‘Oreo?’ Housing Secretary Ben Carson confuses real estate term for a cookie

An REO is not “milk’s favorite cookie.”

But Housing and Urban Development Secretary Ben Carson thought the foreclosure-related real estate acronym, which means “real estate owned,” was the cream-filled chocolate cookie when grilled by Rep. Katie Porter, D-Calif., on Tuesday during a House Financial Services Committee hearing.

REO is property that’s been turned over to a lender — whether that’s the bank or a government agency — after a foreclosure process is complete.

Porter wanted to know about the high rate of foreclosures on homes insured by the Federal Housing Authority (FHA), which Carson’s agency oversees.

“Do you know what an REO is?” Porter asked.

“Oreo?” a perplexed Carson answered.

“REO,” Porter repeated. “No, not an Oreo. An R-E-O.”

“Real estate?” Carson, a retired neurosurgeon, guessed. Then Porter to asked him what the “O” meant.

“The organization,” he replied.

Porter, who previously worked as a mortgage-settlement official in California, then explained the term to him.

“That’s what happens when a property goes to foreclosure,” she said. “We call it an REO. And FHA loans have much higher REOs — that means they go to foreclosure rather than loss-mitigation or to non-foreclosure alternatives such as short sales — than comparable loans at the GSEs (government-sponsored enterprises).”

Porter then needled Carson in a tweet after the hearing.

“I asked @SecretaryCarson about REOs — a basic term related to foreclosure — at a hearing today. He thought I was referring to a chocolate sandwich cookie.
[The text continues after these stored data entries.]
(** * The yeoman environment: alias resolution, composition, run loop, commit

    A shallow embedding of [src/environment-base.ts] (the [EnvironmentBase]
    class and the [Environment] class that extends it), with the properties
    of the orchestration engine stated and proved over it. *)

From Stdlib Require Import Ascii.
From stdpp Require Import base option list strings gmap.

Set Warnings "-register-all".

(** ** JavaScript values, as far as the environment looks at them *)

Module JS.

(** Errors thrown or passed to [reject]/[emit('error', _)]. *)
Inductive Error :=
| TypeError (msg : string)
| SyntaxError (msg : string)
| PlainError (msg : string).

#[global] Instance Error_eq_dec : EqDecision Error.
Proof. solve_decision. Defined.

(** The values that flow through promises and guards.  [VPromise] is a
    promise object and [VObject n] any other object, by identity. *)
Inductive Value :=
| VUndefined
| VBool (b : bool)
| VString (s : string)
| VObject (id : nat)
| VError (e : Error)
| VPromise.

#[global] Instance Value_eq_dec : EqDecision Value.
Proof. solve_decision. Defined.

(** [ToBoolean]: [undefined], [false] and the empty string are falsy;
    every object, a promise included, is truthy. *)
Definition truthy (v : Value) : bool :=
  match v with
  | VUndefined => false
  | VBool b => b
  | VString s => negb (String.eqb s "")
  | VObject _ | VError _ | VPromise => true
  end.

End JS.

(** ** Regular expressions

    The fragment of JavaScript patterns the alias rules of the environment
    are written in: literal characters, character classes, [.], the anchors
    [^] and [$] (no [m] flag), sequence, alternation, the greedy quantifiers
    [*] and [+], and capturing groups.  No flags: [test] and [replace] act
    on the first match and keep no [lastIndex]. *)

Module RegExp.

Inductive t :=
| Empty
| Char (c : ascii)
| OneOf (cs : list ascii)        (* [abc]  *)
| NoneOf (cs : list ascii)       (* [^abc] *)
| AnyChar                        (* .      *)
| Bol                            (* ^      *)
| Eol                            (* $      *)
| Seq (r1 r2 : t)
| Alt (r1 r2 : t)
| Star (r : t)
| Plus (r : t)
| Group (r : t).                 (* ( r )  *)

(** Number of capturing groups: group [i] is the one opened by the [i]-th
    parenthesis, counting from 1. *)
Fixpoint ngroups (r : t) : nat :=
  match r with
  | Seq r1 r2 | Alt r1 r2 => ngroups r1 + ngroups r2
  | Star r | Plus r => ngroups r
  | Group r => S (ngroups r)
  | _ => 0
  end.

(** Captures: the latest binding of a group comes first. *)
Definition Captures := list (nat * string).

Fixpoint capture (i : nat) (caps : Captures) : option string :=
  match caps with
  | [] => None
  | (j, s) :: caps => if Nat.eqb i j then Some s else capture i caps
  end.
(** [code[i]] for [i] = -1 or -2. *)
Definition from_end (back : nat) (code : list string) : option string :=
  if decide (back <= length code)%nat then code !! (length code - back)%nat
  else None.

(** [extract_entanglement]: [None], or the source and how many lines the
    footer takes from the end. *)
Definition extract_entanglement (code : list string)
  : result (option (string * nat)) :=
  if bool_decide (code = [""]) then Ok None
  else
    let last_line :=
      match from_end 1 code with
      | Some l => if bool_decide (l = "") then 2%nat else 1%nat
      | None => 1%nat
      end in
    match code !! 0%nat, from_end last_line code with
    | Some first, Some last =>
        let match_ := re_match ENTANGLED_FILE_CONTENTS first in
        let file_end := re_match ENTANGLED_FILE_END last in
        match match_, file_end with
        | None, None => Ok None
        | None, Some _ => Raise AttributeError
        | Some m, _ => Ok (Some (group m "source", last_line))
        end
    | _, _ => Raise IndexError
    end.

(** [EntangledDocumentParser.parse], on the text of the file: no document,
    or the scanner at the end of the lines between the two markers and the
    source it was given. *)
Definition parse (text : string)
  : result (option (EntangledNowebBloodhound * string)) :=
  let code := split_newline text in
  match extract_entanglement code with
  | Raise e => Raise e
  | Ok None => Ok None
  | Ok (Some (source, last_line)) =>
      let body := take (length code - last_line - 1) (drop 1 code) in
      match run (join_lines body) with
      | Ok parser => Ok (Some (parser, source))
      | Raise e => Raise e
      end
  end.

(** The tree that [parse] gives for a text. *)
Definition parsed_tree (text : string) : result (option Entities.node) :=
  match parse text with
  | Ok (Some (parser, _)) => Ok (Some (document_tree parser))
  | Ok None => Ok None
  | Raise e => Raise e
  end.

End Generated.

(** ** Resolve, render, parse again *)

Module Roundtrip.
Import Text Storages.

Definition rendered_text (r : Entities.rendering) : result string :=
  match Entities.raised r with
  | Some e => Raise e
  | None =>
      match Entities.join_values (Entities.emitted r) with
      | Ok lines => Ok (join_lines lines)
      | Raise e => Raise e
      end
  end.

(** The children of a document are resolved, the document of the resolved
    children is rendered by [entangled], called as [create_target_file]
    calls it, and the text is parsed by [EntangledDocumentParser.parse]. *)
Definition roundtrip (g : globals) (comment_chars : string)
    (entanglements : list Entanglement) (children : list Entities.node)
    (source_file : option string) : result (option Entities.node) :=
  let resolved :=
    Resolver.resolve_non_entangled_document g entanglements children ∅ in
  match Entities.raised resolved with
  | Some e => Raise e
  | None =>
      match Entities.create_target_file_body comment_chars
              (Entities.EntangledDocument (Entities.emitted resolved) source_file) with
      | Ok text => Generated.parsed_tree text
      | Raise e => Raise e
      end
  end.

(** The same with the imports added, and with the document rendered by
    [format_document] between the marker pair of
    [generate_entangled_document(source_file)]. *)
Definition roundtrip_between_markers (version comment_chars : string)
    (entanglements : list Entanglement) (children : list Entities.node)
    (source_file : option string) : result (option Entities.node) :=
  let resolved :=
    Resolver.resolve_non_entangled_document Completed entanglements children ∅ in
  match Entities.raised resolved with
  | Some e => Raise e
  | None =>
      match rendered_text
              (Entities.format_document Completed version comment_chars
                 (Entities.generate_entangled_document version source_file)
                 (Entities.emitted resolved) ∅) with
      | Ok text => Generated.parsed_tree text
      | Raise e => Raise e
      end
  end.

End Roundtrip.

(** ** models/storages.py: removal from the two stores *)

Module Removal.
Import Storages.

(** [container.pop(index)] of a protobuf repeated field: the element at
    [index] and the list without it; like a subscript, a negative index
    counts from the end. *)
Definition pop {A} (l : list A) (index : Z) : result (A * list A) :=
  let n := Z.of_nat (length l) in
  let j := (if index <? 0 then index + n else index)%Z in
  if (j <? 0)%Z then Raise IndexError
  else match l !! Z.to_nat j with
       | Some x => Ok (x, delete (Z.to_nat j) l)
       | None => Raise IndexError
       end.

(** [FileIndex.remove_file]: the record taken out and the records left. *)
Definition remove_file (files : list File) (file : string)
  : result (File * list File) :=
  match indexof_file files file with
  | Some index => pop files (Z.of_nat index)
  | None => Raise FileIndexException
  end.

(** [EntanglementIndex.remove_entanglement]: the lookup is handed the
    message; its answer is an [int], which [is not None], so the branch
    that raises [EntanglementIndexException] is never taken. *)
Definition remove_entanglement (entanglements : list Entanglement)
    (entanglement : Entanglement) : result (Entanglement * list Entanglement) :=
  let index := indexof_entanglement entanglements (KeyMessage entanglement) in
  pop entanglements index.

End Removal.
(** * ShotGenerator: the drafting table of the storyboard studio

    A shallow embedding of the state logic of
    [src/components/ShotGenerator.tsx]: the pending-pair store, the three
    batch placement policies of the drop zones and the sequential batch
    processor that turns pending pairs into shots of the project.

    React state is modelled by explicit state passing: a functional update
    [setPendingPairs(prev => f prev)] is the function [f] applied to the
    list held in the state.  The handlers are modelled running to
    completion, one after the other, so the list captured by a handler's
    closure is the list of the state it starts from.  Of the markup, the
    handlers written inline and what is computed from the state are
    modelled; class names, icons and text direction are not. *)

From Stdlib Require Import ZArith String Ascii List Bool Lia Sorted.
From stdpp Require Import base list strings gmap.

Local Open Scope list_scope.

(** ** Data model *)

(** [status: 'idle' | 'processing' | 'completed' | 'error'] *)
Inductive Status : Type := idle | processing | completed | error.

Definition Status_eqb (a b : Status) : bool :=
  match a, b with
  | idle, idle | processing, processing
  | completed, completed | error, error => true
  | _, _ => false
  end.

(** [interface PendingPair]; [None] is JavaScript's [null]. *)
Record PendingPair : Type := mkPair {
  id : string;
  source : option string;
  target : option string;
  status : Status
}.

(** Modelled from the spec: the [Shot] type, declared in [../types]: an
    identity, the integer [sequenceOrder], the three texts of the analysis,
    the two images of the pair and the fixed generation metadata.  These are
    the fields [processBatch] writes; an analysis text the result lacks is
    [None]. *)
Record Shot : Type := mkShot {
  shot_id : string;
  sequenceOrder : Z;
  topic : string;
  visualAnalysis : option string;
  actionPrompt : option string;
  sourceImage : string;
  targetImage : string;
  model : string;
  aspectRatio : string;
  resolution : string
}.

(** Modelled from the spec: the [Project] type, declared in [../types]: the
    shots and the configurable [startingSequenceNumber].  Sequence numbers
    are JavaScript numbers holding integers. *)
Record Project : Type := mkProject {
  startingSequenceNumber : Z;
  shots : list Shot
}.

(** A browser [File]: its MIME [type] and what [FileReader.readAsDataURL]
    delivers for it in [reader.result]. *)
Record File : Type := mkFile {
  file_type : string;
  dataURL : string
}.

(** The field a single-slot upload writes: ['source' | 'target']. *)
Inductive SlotType : Type := source_slot | target_slot.

(** The zone of a batch drop: ['alpha' | 'beta' | 'mixed']. *)
Inductive DropType : Type := alpha | beta | mixed.

(** ** JavaScript truthiness and the two [||] defaults *)

(** A [string | null] value is truthy when it is a non-empty string. *)
Definition truthy (v : option string) : bool :=
  match v with
  | Some s => negb (String.eqb s "")
  | None => false
  end.

(** [v || null] *)
Definition or_null (v : option string) : option string :=
  if truthy v then v else None.

(** [v || d] for a string default [d] *)
Definition or_string (v : option string) (d : string) : string :=
  match v with
  | Some s => if String.eqb s "" then d else s
  | None => d
  end.

(** [n || d] on numbers: [0] is the falsy integer. *)
Definition or_number (n d : Z) : Z := if Z.eqb n 0 then d else n.

(** ** Numbers

    A JavaScript number is an IEEE 754 double.  The sequence numbers are
    integers, so a number is given by the integer it holds, and the result
    of an addition is the double nearest to the exact sum, the one with the
    even significand at a tie.  [roundToDouble] is that double: an integer
    of size up to [2^53] is a double; of a greater one the 53 leading bits
    are kept, rounded by the rest. *)
Definition roundToDouble (z : Z) : Z :=
  let a := Z.abs z in
  if (a <=? 2 ^ 53)%Z then z
  else
    let e := (Z.log2 a - 52)%Z in
    let q := (a / 2 ^ e)%Z in
    let r := (a mod 2 ^ e)%Z in
    let half := (2 ^ (e - 1))%Z in
    let q' := if (r <? half)%Z then q
              else if (half <? r)%Z then (q + 1)%Z
              else if Z.even q then q else (q + 1)%Z in
    (Z.sgn z * (q' * 2 ^ e))%Z.

(** [a + b] on numbers that hold integers. *)
Definition addNumbers (a b : Z) : Z := roundToDouble (a + b).

(** The value [n++] leaves in [n]. *)
Definition increment (n : Z) : Z := addNumbers n 1.

(** [n] after [k] increments. *)
Definition ticks (k : nat) (n : Z) : Z := Nat.iter k increment n.

(** [f.type.startsWith('image/')] *)
Definition isImage (f : File) : bool := String.prefix "image/" (file_type f).

(** [processFile]: resolves with [reader.result] once the read has ended. *)
Definition processFile (file : File) : string := dataURL file.

(** [{ ...p, status: s }] *)
Definition with_status (p : PendingPair) (s : Status) : PendingPair :=
  mkPair (id p) (source p) (target p) s.

(** [{ ...p, [type]: base64 }] *)
Definition with_field (p : PendingPair) (type : SlotType) (base64 : string)
  : PendingPair :=
  match type with
  | source_slot => mkPair (id p) (Some base64) (target p) (status p)
  | target_slot => mkPair (id p) (source p) (Some base64) (status p)
  end.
No, really,” she wrote.

Carson took the flub in jest and tweeted a picture of a pack of Oreos and a note to send to Porter.

“OH, REO! Thanks, @RepKatiePorter. Enjoying a few post-hearing snacks. Sending some your way!” he tweeted.
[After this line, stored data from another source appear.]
Fixpoint lines_of (s : string) : list string :=
  match s with
  | EmptyString => []
  | String c s' =>
      if Ascii.eqb c LF then nl :: lines_of s'
      else match lines_of s' with
           | [] => [String c EmptyString]
           | l :: ls => String c l :: ls
           end
  end.

Definition readlines (bytes : string) : list string :=
  lines_of (universal_newlines bytes).

(** ** The file system *)

Record file : Type := { content : string; mode : Z }.

Abbreviation filesystem := (gmap string file).

(** What a run can observe and change: the files and what was printed. *)
Record world : Type := { fs : filesystem; stdout : list string }.

Definition set_fs (f : filesystem -> filesystem) (w : world) : world :=
  {| fs := f (fs w); stdout := stdout w |}.

(** How far [shutil.move] got when it failed.  It tries [os.rename] first;
    when that fails, as it does when the temporary directory lies on another
    file system, it copies the file with [copy2], the content and then the
    metadata, and removes the source.  So a failed move has written nothing,
    or the first characters of the content (all of them when only the
    metadata could not be copied), or the whole file with its metadata, the
    source being what could not be removed. *)
Inductive leftover : Type :=
| Nothing
| Written (n : nat)
| Copied.

(** What the run does not decide: the name [mkstemp] picks, the calls the
    operating system refuses, the mode of a newly created file, and what a
    refused move had already done. *)
Record environment : Type :=
  { tmp_name : string; fails : io_op -> bool; default_mode : Z;
    move_left : leftover }.

Declare Scope py_scope.
Delimit Scope py_scope with py.
Notation "x <- m ;; k" := (bind m (fun x => k))
  (at level 100, m at next level, right associativity) : py_scope.
Notation "m ;; k" := (bind m (fun _ => k))
  (at level 100, right associativity) : py_scope.
Local Open Scope py_scope.

Section IO.
Variable E : environment.

Definition guard (op : io_op) : M world unit :=
  if fails E op then raise (OSError op) else ret tt.

(** [print(msg)] *)
Definition print (msg : string) : M world unit :=
  modify (fun w => {| fs := fs w; stdout := stdout w ++ [msg] |}).

(** [tempfile.mkstemp()]: a new, empty file readable and writable by its
    owner only; the descriptor it also returns is not modelled. *)
Definition mkstemp : M world string :=
  guard OpMkstemp ;;
  existing <- gets (fun w => fs w !! tmp_name E) ;;
  match existing with
  | Some _ => raise (FileExistsError (tmp_name E))
  | None =>
      modify (set_fs (insert (tmp_name E) {| content := ""; mode := 384 |})) ;;
      ret (tmp_name E)
  end.

(** [open(path, 'w')]: the file is created or emptied. *)
Definition open_w (path : string) : M world unit :=
  guard OpOpenWrite ;;
  existing <- gets (fun w => fs w !! path) ;;
  let m := match existing with Some f => mode f | None => default_mode E end in
  modify (set_fs (insert path {| content := ""; mode := m |})).

(** [open(path, 'r')] and the lines the iteration over it yields. *)
Definition open_r (path : string) : M world (list string) :=
  guard OpOpenRead ;;
  existing <- gets (fun w => fs w !! path) ;;
  match existing with
  | Some f => ret (readlines (content f))
  | None => raise (FileNotFoundError path)
  end.

(** [f.write(text)] for the [n]-th line written. *)
Definition write (path : string) (n : nat) (text : string) : M world unit :=
  guard (OpWrite n) ;;
  modify (set_fs (alter (fun f => {| content := content f +:+ text;
                                     mode := mode f |}) path)).

(** [os.remove(path)] *)
Definition remove (path : string) : M world unit :=
  guard OpRemove ;;
  existing <- gets (fun w => fs w !! path) ;;
  match existing with
  | Some _ => modify (set_fs (delete path))
  | None => raise (FileNotFoundError path)
  end.

(** What a move of the file [f] that failed left at [dst]: a file opened
    for writing keeps its mode, a new one gets the default mode, and [copy2]
    gives it the mode of [f] once the content is complete. *)
Definition left_at (l : leftover) (f : file) (dst : string) (m : filesystem)
    : filesystem :=
  match l with
  | Nothing => m
  | Written n =>
      <[dst := {| content := String.substring 0 n (content f);
                  mode := match m !! dst with
                          | Some g => mode g
                          | None => default_mode E
                          end |}]> m
  | Copied => <[dst := f]> m
  end.

(** [shutil.move(src, dst)]: a rename, or a copy with its metadata followed
    by the removal of [src].  When it succeeds either way gives the same
    files; when it fails, [dst] holds what the copy had written. *)
Definition move (src dst : string) : M world unit :=
  existing <- gets (fun w => fs w !! src) ;;
  match existing with
  | Some f =>
      if fails E OpMove
      then modify (set_fs (left_at (move_left E) f dst)) ;;
           raise (OSError OpMove)
      else modify (set_fs (fun m => <[dst := f]> (delete src m)))
  | None => raise (FileNotFoundError src)
  end.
The official Oreo Twitter account jokingly responded to the moment with its own acronym for REO, which drew swift blowback from other users who called it insensitive.
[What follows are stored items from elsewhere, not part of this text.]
(** C3. [tzstr('EST5EDT')], with the default [posix_offset], equals
    [tzrange("EST", -18000, "EDT")], whichever of the two stands on the
    left of [==]. *)
Theorem tzstr_EST5EDT_eq_tzrange :
  exists z : tzrange,
    tzstr_init (Tzparser._parsetz "EST5EDT") false = Ok z
    /\ tzrange___eq__ z
         (tzrange_init (Some "EST") (Some (Seconds (-18000))) (Some "EDT") None
                       DeltaNone DeltaNone) = true
    /\ tzrange___eq__
         (tzrange_init (Some "EST") (Some (Seconds (-18000))) (Some "EDT") None
                       DeltaNone DeltaNone) z = true.
Proof.
  destruct (tzstr_defaults_eq_tzrange
              {| stdabbr := Some "EST"; stdoffset := Some (-18000);
                 dstabbr := Some "EDT"; dstoffset := None;
                 start := Tzparser.no_attr; end_ := Tzparser.no_attr;
                 any_unused_tokens := false |}
              (-18000) eq_refl eq_refl eq_refl eq_refl eq_refl eq_refl eq_refl)
    as (z & Hz & Heq).
  exists z. split; [exact Hz|]. split; [exact Heq|].
  change (tzstr_init (Tzparser._parsetz "EST5EDT") false = Ok z) in Hz.
  vm_compute in Hz. inversion Hz; subst. vm_compute. reflexivity.
Qed.

(** *** Default rules *)

Lemma jan1_all_years : forallb jan1_ok years = true.
Proof. vm_compute. reflexivity. Qed.

Lemma in_years (y : Z) : MINYEAR <= y <= MAXYEAR -> In y years.
Proof.
  unfold years, MINYEAR, MAXYEAR. intros Hy.
  replace y with (Z.of_nat (Z.to_nat y)) by lia.
  apply in_map, in_seq. lia.
Qed.

Lemma ord2ymd_jan1 (y : Z) :
  MINYEAR <= y <= MAXYEAR -> _ord2ymd (_days_before_year y + 1) = (y, 1, 1).
Proof.
  intros Hy. pose proof jan1_all_years as H.
  rewrite forallb_forall in H. specialize (H y (in_years y Hy)).
  unfold jan1_ok in H. destruct (_ord2ymd _) as [[y' m] d].
  apply andb_true_iff in H as [H Hd]. apply andb_true_iff in H as [H Hm].
  apply Z.eqb_eq in H, Hm, Hd. congruence.
Qed.

Lemma days_before_year_bounds (y : Z) :
  MINYEAR <= y <= MAXYEAR -> 0 <= _days_before_year y <= 3651694.
Proof.
  unfold MINYEAR, MAXYEAR, _days_before_year. intros Hy.
  Z.div_mod_to_equations. lia.
Qed.

Lemma datetime_new_ok (y m d h mi s : Z) :
  MINYEAR <= y <= MAXYEAR -> 1 <= m <= 12 -> 1 <= d <= _days_in_month y m ->
  0 <= h <= 23 -> 0 <= mi <= 59 -> 0 <= s <= 59 ->
  datetime_new y m d h mi s =
    Ok {| ticks := (((_ymd2ord y m d - 1) * 24 + h) * 60 + mi) * 60 * US_PER_SECOND
                   + s * US_PER_SECOND;
          fold := false |}.
Proof.
  intros. unfold datetime_new, MINYEAR, MAXYEAR in *.
  rewrite !(proj2 (Z.leb_le _ _)) by lia. reflexivity.
Qed.

Lemma replace_ymd_ok (dt : naive) (y m d : Z) :
  MINYEAR <= y <= MAXYEAR -> 1 <= m <= 12 -> 1 <= d <= _days_in_month y m ->
  replace_ymd dt y m d =
    Ok {| ticks := (_ymd2ord y m d - 1) * US_PER_DAY + time_of dt; fold := fold dt |}.
Proof.
  intros. unfold replace_ymd, MINYEAR, MAXYEAR in *.
  rewrite !(proj2 (Z.leb_le _ _)) by lia. reflexivity.
Qed.

Lemma dt_add_ok (dt : naive) (td : timedelta) :
  0 <= ticks dt + td < MAX_TICKS ->
  dt_add dt td = Ok {| ticks := ticks dt + td; fold := false |}.
Proof.
  intros. unfold dt_add, in_range.
  destruct (Z.leb_spec 0 (ticks dt + td)); [|lia].
  destruct (Z.ltb_spec (ticks dt + td) MAX_TICKS); [|lia]. reflexivity.
Qed.

Lemma toordinal_at (k r : Z) (f : bool) :
  0 <= r < US_PER_DAY -> toordinal {| ticks := k * US_PER_DAY + r; fold := f |} = k + 1.
Proof.
  intros Hr. unfold toordinal; simpl. f_equal.
  symmetry. apply (Z.div_unique _ _ _ r); lia.
Qed.

Lemma time_of_at (k r : Z) (f : bool) :
  0 <= r < US_PER_DAY -> time_of {| ticks := k * US_PER_DAY + r; fold := f |} = r.
Proof.
  intros Hr. unfold time_of; simpl.
  symmetry. apply (Z.mod_unique _ _ k r); lia.
Qed.

(** 1 January of [y], as [transitions] builds it. *)
Lemma base_year_ok (y : Z) :
  MINYEAR <= y <= MAXYEAR ->
  datetime_new y 1 1 0 0 0 =
    Ok {| ticks := _days_before_year y * US_PER_DAY + 0; fold := false |}.
Proof.
  intros Hy. rewrite datetime_new_ok by (unfold _days_in_month; simpl; lia).
  do 2 f_equal. unfold _ymd2ord, _days_before_month, US_PER_DAY; simpl. lia.
Qed.

Lemma year_of_base (y : Z) :
  MINYEAR <= y <= MAXYEAR ->
  year_of {| ticks := _days_before_year y * US_PER_DAY + 0; fold := false |} = y.
Proof.
  intros Hy. unfold year_of. rewrite toordinal_at by (unfold US_PER_DAY, US_PER_SECOND; lia).
  rewrite ord2ymd_jan1 by exact Hy. reflexivity.
Qed.

(** Days before a month that follows February. *)
Lemma days_before_month_late (y m : Z) :
  2 < m ->
  _days_before_month y m = _DAYS_BEFORE_MONTH m + (if _is_leap y then 1 else 0).
Proof.
  intros Hm. unfold _days_before_month.
  rewrite (proj2 (Z.ltb_lt 2 m)) by lia. reflexivity.
Qed.

Lemma toordinal_of (dt : naive) (k r : Z) :
  ticks dt = k * US_PER_DAY + r -> 0 <= r < US_PER_DAY -> toordinal dt = k + 1.
Proof.
  intros Ht Hr. unfold toordinal. rewrite Ht. f_equal.
  symmetry. apply (Z.div_unique _ _ _ r); lia.
Qed.

Lemma radd_steps (dt a ret : naive) (rd : relativedelta) :
  anchor dt rd = Ok a ->
  dt_add a (timedelta_seconds (rd_seconds rd)) = Ok ret ->
  radd dt rd =
    match rd_weekday rd with
    | None => Ok ret
    | Some w =>
        dt_add ret
          (timedelta_days
             (if 0 <? nth_or_first w
              then (Z.abs (nth_or_first w) - 1) * 7 + (7 - weekday ret + wd w) mod 7
              else - ((Z.abs (nth_or_first w) - 1) * 7 + (weekday ret - wd w) mod 7)))
    end.
Proof.
  intros Ha Hr. unfold radd. rewrite Ha; simpl. rewrite Hr; simpl. reflexivity.
Qed.

Lemma default_start_sunday (y : Z) :
  MINYEAR <= y <= MAXYEAR ->
  exists d s,
    radd {| ticks := _days_before_year y * US_PER_DAY + 0; fold := false |} default_start
      = Ok s
    /\ datetime_new y 4 d 2 0 0 = Ok s
    /\ 1 <= d <= 7 /\ weekday s = 6.
Proof.
  intros Hy.
  pose proof (days_before_year_bounds y Hy) as HD.
  set (base := {| ticks := _days_before_year y * US_PER_DAY + 0; fold := false |}).
  set (L := if _is_leap y then 1 else 0).
  assert (HL : 0 <= L <= 1) by (subst L; destruct (_is_leap y); lia).
  assert (Hord : forall d, _ymd2ord y 4 d = _days_before_year y + 90 + L + d).
  { intros d. unfold _ymd2ord. rewrite days_before_month_late by lia.
    subst L. simpl _DAYS_BEFORE_MONTH. lia. }
  assert (Ha : anchor base default_start
               = Ok {| ticks := (_ymd2ord y 4 1 - 1) * US_PER_DAY + 0; fold := false |}).
  { unfold anchor, default_start, relativedelta_new; simpl.
    unfold base. rewrite year_of_base by exact Hy.
    rewrite replace_ymd_ok by (unfold _days_in_month; simpl; lia).
    rewrite time_of_at by (unfold US_PER_DAY, US_PER_SECOND; lia). reflexivity. }
  set (A := _days_before_year y + 90 + L) in *.
  set (ret := {| ticks := A * US_PER_DAY + 7200 * US_PER_SECOND; fold := false |}).
  assert (Hret : dt_add {| ticks := (_ymd2ord y 4 1 - 1) * US_PER_DAY + 0; fold := false |}
                   (timedelta_seconds (rd_seconds default_start)) = Ok ret).
  { rewrite dt_add_ok; simpl; rewrite Hord.
    - unfold ret. do 2 f_equal.
      unfold timedelta_seconds, mk_timedelta, US_PER_DAY, US_PER_SECOND. lia.
    - unfold timedelta_seconds, mk_timedelta, MAX_TICKS, US_PER_DAY, US_PER_SECOND.
      subst A. lia. }
  rewrite (radd_steps _ _ _ _ Ha Hret).
  assert (Hwd : weekday ret = (A + 1 + 6) mod 7).
  { unfold weekday, weekday_of_ordinal.
    rewrite (toordinal_of ret A (7200 * US_PER_SECOND));
      [reflexivity|reflexivity|unfold US_PER_DAY, US_PER_SECOND; lia]. }
  simpl rd_weekday. cbv iota. 
  replace (nth_or_first (SU 1)) with 1 by reflexivity.
  replace (wd (SU 1)) with 6 by reflexivity.
  replace (0 <? 1) with true by reflexivity. cbv iota.
  rewrite Hwd.
  set (j := (Z.abs 1 - 1) * 7 + (7 - (A + 1 + 6) mod 7 + 6) mod 7).
  assert (Hj : 0 <= j <= 6 /\ (A + j + 1 + 6) mod 7 = 6).
  { subst j. simpl Z.abs. Z.div_mod_to_equations. lia. }
  destruct Hj as [Hj Hsun].
  exists (1 + j), {| ticks := (A + j) * US_PER_DAY + 7200 * US_PER_SECOND; fold := false |}.
  split; [|split; [|split]].
  - rewrite dt_add_ok; simpl.
    + do 2 f_equal. unfold timedelta_days, mk_timedelta, US_PER_DAY, US_PER_SECOND. lia.
    + unfold timedelta_days, mk_timedelta, MAX_TICKS, US_PER_DAY, US_PER_SECOND.
      subst A. lia.
  - rewrite datetime_new_ok by (unfold _days_in_month; simpl; lia).
    rewrite Hord. do 2 f_equal. unfold US_PER_DAY, US_PER_SECOND. subst A. lia.
  - lia.
  - unfold weekday, weekday_of_ordinal.
    rewrite (toordinal_of _ (A + j) (7200 * US_PER_SECOND));
      [exact Hsun|reflexivity|unfold US_PER_DAY, US_PER_SECOND; lia].
Qed.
Carson also had a moment of confusion during the hearing when Rep. Joyce Beatty, D-Ohio, asked him if he was familiar with OMWI, the Office of Minority and Women Inclusion.

Carson asked, “With who?”

“OMWI,” Beatty repeated.

“Amway?” Carson asked.

However, Rep. Lee Zeldin, R-N.Y., later interjected at the hearing and noted that OMWI is not part of HUD — it’s part of the Treasury Department.

“I just want to point out the reason why you wouldn’t recognize the term OMWI in HUD is that HUD doesn’t have OMWI,” Zeldin said to Carson.